Sul tale aspetto le censure sono inammissibili, in quanto gli appellanti non hanno dedotto alcun elemento volto a dimostrare che le determinazioni impugnate nel periodo della loro “vigenza” sono state applicate in senso pregiudizievole per gli appellanti. In altri termini, non sono stati indicati elementi puntuali di raffronto tra il compenso che sarebbe stato ottenuto in applicazione delle pregresse regolazioni e il compenso effettivamente percepito in applicazione delle nuove regolazioni, con riferimento a specifiche attività svolte dagli appellanti. In definitiva, la censura, così come prospettata, si risolve in una astratta contestazione delle determinazioni generali impugnate che, in un processo di natura soggettiva, quale è quello amministrativo, non può trovare ingresso. Non è un caso che in altri tre appelli aventi ad oggetto la medesima questione in esame e decisi con sentenza pubblicata in pari data a quella in esame, altri avvocati dell’I.N.P.S. e le stesse associazioni di categoria hanno dedotto la mancanza di interesse alla pronuncia in ordine a tale aspetto alla luce della sopravvenienza normativa sopra indicata.

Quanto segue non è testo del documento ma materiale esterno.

Lemma challenge_gate_fault_free env cid rc w :
  redis_fails env OpDeleteChallenge = false ->
  challenge_gate settings sess env cid rc w =
  match payload w with
  | Some (LDict d) =>
      let cf_token := dict_get d "cf" in
      if negb (rc =? 0) then
        if (if truthy cf_token
            then verify_turnstile settings env cf_token (client_host sess)
            else false)
        then (Ret Proceed, set_kv (delete chk) w)
        else (Ret Continue, maybe_send env (ErrChallenge cid) w)
      else (Ret Proceed, w)
  | _ => (Exc, w)
  end.
Proof.
  intros F. unfold challenge_gate, payload_get_cf. unfold bind at 1.
  destruct (payload w) as [[d|]|]; [|reflexivity..]. cbv zeta.
  destruct (negb (rc =? 0)); [|reflexivity].
  destruct (if truthy _ then _ else _); cbn [negb].
  - unfold swallow, try_except, bind, ret.
    rewrite (redis_delete_ok env _ _ _ F). reflexivity.
  - apply reply_then_continue.
Qed.

Lemma throttle_fault_free env cid w :
  fault_free env ->
  throttle settings sess env cid w =
  let t := now env in
  if blocked t bk (kv w) then
    (Ret Continue,
     maybe_send env
       (ErrBlocked (blocked_now (ttl_of t bk (kv w))) (ttl_of t bk (kv w)) cid) w)
  else
    let cnt := next_value t ck (kv w) in
    let m1 := count_up t ck 10 (kv w) in
    if 5 <? cnt then
      let strikes := next_value t sk m1 in
      let m2 := count_up t sk 120 m1 in
      if 3 <=? strikes then
        (Ret Continue,
         maybe_send env (ErrBlocked blocked_minute 60 cid)
           (with_kv (<[bk := (1, Some (t + 60))]> m2) w))
      else
        challenge_gate settings sess env cid 1
          (with_kv (<[chk := (1, Some (t + 120))]> m2) w)
    else
      challenge_gate settings sess env cid (exists_of t chk m1) (with_kv m1 w).
Proof.
  intros F. unfold throttle.
  rewrite (bind_ok _ _ _ _ _ (redis_ttl_ok env _ _ _ (F _))).
  cbv zeta. fold (blocked (now env) bk (kv w)).
  destruct (blocked (now env) bk (kv w)); [apply reply_then_continue|].
  rewrite incr_then_expire_ok by apply F.
  rewrite (bind_ok _ _ _ _ _ (redis_exists_ok env _ _ _ (F _))).
  cbn [kv with_kv set_kv].
  destruct (5 <? next_value (now env) ck (kv w)).
  - unfold bind at 1. rewrite (escalate_fault_free env cid _ F).
    cbv zeta. cbn [kv with_kv set_kv].
    destruct (3 <=? _); reflexivity.
  - reflexivity.
Qed.

End Throttle.

Lemma next_value_count_up_ne t k s k' (m : gmap string (Z * option Z)) :
  k <> k' -> next_value t k' (count_up t k s m) = next_value t k' m.
Proof. intros N. unfold next_value. now rewrite lookup_live_count_up_ne. Qed.

Lemma exists_of_count_up_ne t k s k' (m : gmap string (Z * option Z)) :
  k <> k' -> exists_of t k' (count_up t k s m) = exists_of t k' m.
Proof. intros N. unfold exists_of. now rewrite lookup_live_count_up_ne. Qed.


Lemma maybe_send_kv env r w : kv (maybe_send env r w) = kv w.
Proof. unfold maybe_send. now destruct (send_fails env). Qed.

Lemma maybe_send_channel env r w : channel (maybe_send env r w) = channel w.
Proof. unfold maybe_send. now destruct (send_fails env). Qed.

Lemma maybe_send_lists env r w : lists (maybe_send env r w) = lists w.
Proof. unfold maybe_send. now destruct (send_fails env). Qed.

Lemma rebind_kv f w : kv (rebind f w) = kv w.
Proof. unfold rebind. now destruct (loads f). Qed.

Section Escalation.
Variable int_of_str : string -> option Z.
Variable settings : Settings.
Variable sess : Session.

Local Abbreviation step := (writer_step int_of_str settings sess).
Local Abbreviation bk := (block_key sess).
Local Abbreviation ck := (count_key sess).
Local Abbreviation sk := (strikes_key sess).
Local Abbreviation chk := (challenge_key sess).

(** A frame that passes validation goes to the rate limiter; it is
    published unless the rate limiter says [continue]. *)
Lemma writer_step_valid env f w :
  valid int_of_str sess env f = true ->
  step env f w =
  match throttle settings sess env (client_id (parse int_of_str env f))
          (rebind f w) with
  | (Ret Continue, w1) => (Ret tt, w1)
  | (_, w1) => publish_event sess env (parse int_of_str env f) w1
  end.
Proof.
  unfold valid, rejected_at_validation. cbv zeta. intros V.
  apply negb_true_iff in V. apply orb_false_iff in V as [V V3].
  apply orb_false_iff in V as [V1 V2].
  rewrite writer_step_unfold. cbv zeta. rewrite V1, V2, V3.
  destruct (throttle _ _ _ _ _) as [[[|]|] w1]; reflexivity.
Qed.



End Escalation.

(** ** Frames within the burst limit (lines 129-134) *)

Lemma publish_event_kv sess env p w :
  kv (snd (publish_event sess env p w)) = kv w.
Proof.
  unfold publish_event, persist, swallow, try_except, bind, ret,
    redis_publish, redis_lpush, redis_ltrim, redis_call.
  destruct (redis_fails env OpPublish); [reflexivity|].
  destruct (redis_fails env OpLpush); [reflexivity|].
  destruct (redis_fails env OpLtrim); [reflexivity|]. simpl.
  destruct (_ !! HISTORY_KEY); reflexivity.
Qed.

Lemma publish_event_ok sess env p w :
  redis_fails env OpPublish = false ->
  fst (publish_event sess env p w) = Ret tt
  /\ channel (snd (publish_event sess env p w))
     = (CHANNEL_NAME, make_event sess env p) :: channel w.
Proof.
  intros F.
  destruct (publish_event_log sess env p w) as [(E & _)|(E & C & _)].
  - exfalso. unfold publish_event, bind, redis_publish, redis_call in E.
    rewrite F in E.
    pose proof (persist_returns env (make_event sess env p)
                  (add_channel CHANNEL_NAME (make_event sess env p) w)) as P.
    rewrite P in E. discriminate.
  - split; assumption.
Qed.

Lemma absent_not_live t k (m : gmap string (Z * option Z)) :
  m !! k = None -> lookup_live t k m = None.
Proof. intros H. unfold lookup_live. now rewrite H. Qed.

Lemma count_up_first t k s (m : gmap string (Z * option Z)) :
  lookup_live t k m = None ->
  next_value t k m = 1 /\ count_up t k s m = <[k := (1, Some (t + s))]> m.
Proof.
  intros H. unfold count_up, next_value, incr_entry, expire_map. rewrite H.
  split; [reflexivity|]. cbn [Z.eqb Pos.eqb].
  rewrite lookup_live_insert_eq. cbn [live snd].
  apply insert_insert_eq.
Qed.

Lemma count_up_next t k s c x (m : gmap string (Z * option Z)) :
  m !! k = Some (c, Some x) -> t < x -> 1 <= c ->
  next_value t k m = c + 1 /\ count_up t k s m = <[k := (c + 1, Some x)]> m.
Proof.
  intros H L C.
  assert (E : lookup_live t k m = Some (c, Some x)).
  { unfold lookup_live, live. rewrite H. cbn [snd].
    apply Z.ltb_lt in L. now rewrite L. }
  unfold count_up, next_value, incr_entry. rewrite E.
  split; [reflexivity|].
  replace (c + 1 =? 1) with false; [reflexivity|].
  symmetry. apply Z.eqb_neq. lia.
Qed.

Lemma expired_not_live t k c x (m : gmap string (Z * option Z)) :
  m !! k = Some (c, Some x) -> x <= t -> lookup_live t k m = None.
Proof.
  intros H L. unfold lookup_live, live. rewrite H. cbn [snd].
  apply Z.ltb_ge in L. now rewrite L.
Qed.

Section Burst.
Variable int_of_str : string -> option Z.
Variable settings : Settings.
Variable sess : Session.

Local Abbreviation step := (writer_step int_of_str settings sess).
Local Abbreviation run := (writer int_of_str settings sess).
Local Abbreviation bk := (block_key sess).
Local Abbreviation ck := (count_key sess).
Local Abbreviation sk := (strikes_key sess).
Local Abbreviation chk := (challenge_key sess).

Lemma calm_not_blocked t m : calm sess m -> blocked t bk m = false.
Proof.
  intros (B & _). unfold blocked, ttl_of.
  now rewrite (absent_not_live _ _ _ B).
Qed.

Lemma calm_no_challenge t m : calm sess m -> exists_of t chk m = 0.
Proof.
  intros (_ & _ & C). unfold exists_of.
  now rewrite (absent_not_live _ _ _ C).
Qed.

Lemma calm_insert_count e m : calm sess m -> calm sess (<[ck := e]> m).
Proof.
  intros (B & S & C). unfold calm.
  rewrite !lookup_insert_ne; [auto| apply count_challenge
                              | apply count_strikes
                              | apply not_eq_sym, block_count].
Qed.

(** A frame that passes validation, from a sender who is not blocked
    and has no challenge pending, counted at most fifth in its window:
    it is published, nothing is sent back, and only the count key
    changes. *)
Lemma within_limit_step env f w :
  sound int_of_str sess (env, f) ->
  blocked (now env) bk (kv w) = false ->
  exists_of (now env) chk (kv w) = 0 ->
  next_value (now env) ck (kv w) <= 5 ->
  let r := step env f w in
  fst r = Ret tt
  /\ kv (snd r) = count_up (now env) ck 10 (kv w)
  /\ outbox (snd r) = outbox w
  /\ channel (snd r) = (CHANNEL_NAME, event_of int_of_str sess (env, f)) :: channel w.
Proof.
  intros [V F] B C L. cbn [fst snd] in V, F. cbv zeta.
  rewrite (writer_step_valid _ _ _ _ _ _ V).
  rewrite (throttle_fault_free _ _ _ _ _ F). cbv zeta.
  rewrite rebind_kv, B. apply Z.ltb_ge in L. rewrite L.
  rewrite (challenge_gate_fault_free _ _ _ _ _ _ (F _)).
  rewrite exists_of_count_up_ne by apply count_challenge.
  rewrite C. cbn [Z.eqb negb].
  set (w1 := with_kv (count_up (now env) ck 10 (kv w)) (rebind f w)).
  destruct (publish_event_ok sess env (parse int_of_str env f) w1 (F _))
    as [R Ch].
  assert (K : kv (snd (publish_event sess env (parse int_of_str env f) w1))
              = count_up (now env) ck 10 (kv w))
    by (rewrite publish_event_kv; reflexivity).
  assert (O : outbox (snd (publish_event sess env (parse int_of_str env f) w1))
              = outbox w)
    by (rewrite publish_event_outbox; unfold w1;
        cbn [outbox with_kv set_kv]; apply rebind_outbox).
  assert (H : channel (snd (publish_event sess env (parse int_of_str env f) w1))
              = (CHANNEL_NAME, event_of int_of_str sess (env, f)) :: channel w).
  { rewrite Ch. unfold w1. cbn [channel with_kv set_kv].
    destruct (rebind_log f w) as [Rc _]. now rewrite Rc. }
  destruct (payload w1) as [[d|]|]; cbv zeta; repeat split; assumption.
Qed.

End Burst.

Lemma writer_app int_of_str settings sess l1 l2 w :
  writer int_of_str settings sess (l1 ++ l2) w
  = if fst (writer int_of_str settings sess l1 w)
    then writer int_of_str settings sess l2
           (snd (writer int_of_str settings sess l1 w))
    else writer int_of_str settings sess l1 w.
Proof.
  revert w. induction l1 as [|[env f] l1 IH]; intros w; [reflexivity|].
  cbn [app writer].
  destruct (writer_step int_of_str settings sess env f w) as [[[]|] w1];
    [apply IH|reflexivity].
Qed.

Section SixthMessage.
Variable int_of_str : string -> option Z.
Variable settings : Settings.
Variable sess : Session.

Local Abbreviation step := (writer_step int_of_str settings sess).
Local Abbreviation run := (writer int_of_str settings sess).
Local Abbreviation bk := (block_key sess).
Local Abbreviation ck := (count_key sess).
Local Abbreviation sk := (strikes_key sess).
Local Abbreviation chk := (challenge_key sess).

(** Frames counted second to fifth in a window that is still open. *)
Lemma burst_prefix l : forall w c x,
  kv w !! ck = Some (c, Some x) -> 1 <= c ->
  c + Z.of_nat (length l) <= 5 ->
  calm sess (kv w) ->
  Forall (sound int_of_str sess) l ->
  Forall (fun i => arrival i < x) l ->
  fst (run l w) = true
  /\ kv (snd (run l w)) = <[ck := (c + Z.of_nat (length l), Some x)]> (kv w)
  /\ outbox (snd (run l w)) = outbox w
  /\ channel (snd (run l w)) = published int_of_str sess l ++ channel w.
Proof.
  induction l as [|[env f] rest IH]; intros w c x Hc C1 C5 Hcalm Hs Ht.
  { cbn [writer fst snd length Z.of_nat]. rewrite Z.add_0_r.
    repeat split. symmetry. now apply insert_id. }
  inversion Hs as [|? ? S1 Srest]; subst.
  inversion Ht as [|? ? T1 Trest]; subst.
  unfold arrival in T1. cbn [fst] in T1.
  cbn [length] in C5. rewrite Nat2Z.inj_succ in C5.
  destruct (count_up_next (now env) ck 10 c x (kv w) Hc T1 C1) as [Nv Cu].
  destruct (within_limit_step int_of_str settings sess env f w S1
              (calm_not_blocked sess _ _ Hcalm)
              (calm_no_challenge sess _ _ Hcalm)) as (R & K & O & Ch).
  { rewrite Nv. lia. }
  cbn [writer]. destruct (step env f w) as [[[]|] w1]; [|discriminate].
  cbn [fst snd] in K, O, Ch. rewrite Cu in K.
  destruct (IH w1 (c + 1) x) as (R' & K' & O' & Ch'); try assumption.
  - rewrite K. apply lookup_insert_eq.
  - lia.
  - lia.
  - rewrite K. now apply calm_insert_count.
  - split; [assumption|]. split; [|split].
    + rewrite K', K, insert_insert_eq. cbn [length].
      rewrite Nat2Z.inj_succ.
      replace (c + Z.succ (Z.of_nat (length rest)))
        with (c + 1 + Z.of_nat (length rest)) by lia.
      reflexivity.
    + congruence.
    + rewrite Ch', Ch. unfold published, on_channel. cbn [map rev].
      rewrite map_app, <- app_assoc. reflexivity.
Qed.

6.- L’esito della controversia della controversia giustifica l’integrale compensazione tra le parti delle spese di entrambi i gradi di giudizio.
P.Q.M.
Definitivamente pronunciando:
a) dichiara l’appello in parte improcedibile per sopravvenuta carenza di interesse, in parte fondato e in parte in fondato nei limiti indicati nella parte motiva della presente sentenza;
b) dichiara integralmente compensate tra le parti le spese di entrambi i gradi di giudizio.